(Saved entries)
(* ===== verification/LinuxWriteback.v ===== *)
(** * The writable Linux engine

    [aster_forge_cloud_files/linux/src/writeback.rs]: durable write-back over
    a product store, local namespace mutations, and the overlay of remote
    changes over the backend's namespace.

    Each method is a process over [WritableState]; what it does while it holds
    the mutex is one section, a function on the state.  The three families of
    maps [created_by_*], [namespace_by_*] and [remote_by_*] are three
    [EntryIndex] records.  The snapshot loops over directory pages take fuel
    (see [LinuxEngine]). *)
From S2P Require Export LinuxEngine.

(** ** State *)
Record OpenFile : Type := mk_OpenFile {
  open_inode : LinuxInode;
  open_access : LinuxFileAccess;
  open_session : LinuxWriteSessionId;
  open_size : Z;
  open_generation : option LocalContentGeneration;
}.

Definition ParentNameKey : Type := CloudItemId * string.
Definition ParentNameIndex (V : Type) : Type := gmap CloudItemId (gmap string V).

Definition ParentNameIndex_get {V} (i : ParentNameIndex V) (key : ParentNameKey) : option V :=
  children ← i !! key.1; children !! key.2.

Definition ParentNameIndex_contains_key {V} (i : ParentNameIndex V) (key : ParentNameKey) : bool :=
  bool_decide (is_Some (ParentNameIndex_get i key)).

Definition ParentNameIndex_insert {V} (key : ParentNameKey) (value : V) (i : ParentNameIndex V) : ParentNameIndex V :=
  <[key.1 := <[key.2 := value]> (default ∅ (i !! key.1))]> i.

Definition ParentNameIndex_remove {V} (key : ParentNameKey) (i : ParentNameIndex V) : ParentNameIndex V :=
  match i !! key.1 with
  | None => i
  | Some children =>
      let children := delete key.2 children in
      if decide (children = ∅) then delete key.1 i else <[key.1 := children]> i
  end.

Definition ParentNameIndex_children {V} (i : ParentNameIndex V) (parent : CloudItemId) : list (string * V) :=
  map_to_list (default ∅ (i !! parent)).

(** One family of maps: by inode, by key and by parent and name. *)
Record EntryIndex (V : Type) : Type := mk_EntryIndex {
  by_inode : gmap LinuxInode V;
  by_key : gmap CloudItemKey LinuxInode;
  by_name : ParentNameIndex LinuxInode;
}.
Arguments mk_EntryIndex {V} by_inode by_key by_name.
Arguments by_inode {V} e.
Arguments by_key {V} e.
Arguments by_name {V} e.

Definition EntryIndex_insert {V} (key : CloudItemKey) (name : ParentNameKey) (inode : LinuxInode) (value : V)
    (i : EntryIndex V) : EntryIndex V :=
  mk_EntryIndex (<[inode := value]> (by_inode i)) (<[key := inode]> (by_key i))
    (ParentNameIndex_insert name inode (by_name i)).
Definition EntryIndex_insert_name {V} (name : ParentNameKey) (inode : LinuxInode) (i : EntryIndex V) : EntryIndex V :=
  mk_EntryIndex (by_inode i) (by_key i) (ParentNameIndex_insert name inode (by_name i)).
Definition EntryIndex_remove_inode {V} (inode : LinuxInode) (i : EntryIndex V) : EntryIndex V :=
  mk_EntryIndex (delete inode (by_inode i)) (by_key i) (by_name i).
Definition EntryIndex_remove_key {V} (key : CloudItemKey) (i : EntryIndex V) : EntryIndex V :=
  mk_EntryIndex (by_inode i) (delete key (by_key i)) (by_name i).
Definition EntryIndex_remove_name {V} (name : ParentNameKey) (i : EntryIndex V) : EntryIndex V :=
  mk_EntryIndex (by_inode i) (by_key i) (ParentNameIndex_remove name (by_name i)).

(** The entry a name or a key leads to. *)
Definition EntryIndex_named {V} (i : EntryIndex V) (name : ParentNameKey) : option V :=
  inode ← ParentNameIndex_get (by_name i) name; by_inode i !! inode.
Definition EntryIndex_keyed {V} (i : EntryIndex V) (key : CloudItemKey) : option V :=
  inode ← by_key i !! key; by_inode i !! inode.

Record WritableState : Type := mk_WritableState {
  ws_next : Z;
  ws_files : gmap LinuxFileHandle OpenFile;
  ws_directories : gmap LinuxDirectoryHandle LinuxDirectorySnapshot;
  ws_dirty_snapshots : gmap LinuxInode LocalContentSnapshot;
  ws_created : EntryIndex LinuxCreatedFile;
  ws_namespace : EntryIndex LinuxNamespaceItem;
  ws_remote : EntryIndex LinuxRemoteEntry;
  ws_remote_tombstones_by_name : ParentNameIndex unit;
  ws_remote_deleted_keys : gset CloudItemKey;
  ws_remote_deleted_inodes : gset LinuxInode;
  ws_tombstones_by_name : ParentNameIndex LinuxNamespaceTombstone;
  ws_deleted_keys : gset CloudItemKey;
}.

Definition WritableState_default : WritableState :=
  mk_WritableState 0 ∅ ∅ ∅ (mk_EntryIndex ∅ ∅ ∅) (mk_EntryIndex ∅ ∅ ∅) (mk_EntryIndex ∅ ∅ ∅) ∅ ∅ ∅ ∅ ∅.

__Work required__.
Would you please reproduce the records above exactly, only from their first line through the line holding "Each method is", with both ends included?

__Exercise solution__.
(* ===== verification/LinuxWriteback.v ===== *)
(** * The writable Linux engine

    [aster_forge_cloud_files/linux/src/writeback.rs]: durable write-back over
    a product store, local namespace mutations, and the overlay of remote
    changes over the backend's namespace.

    Each method is a process over [WritableState]; what it does while it holds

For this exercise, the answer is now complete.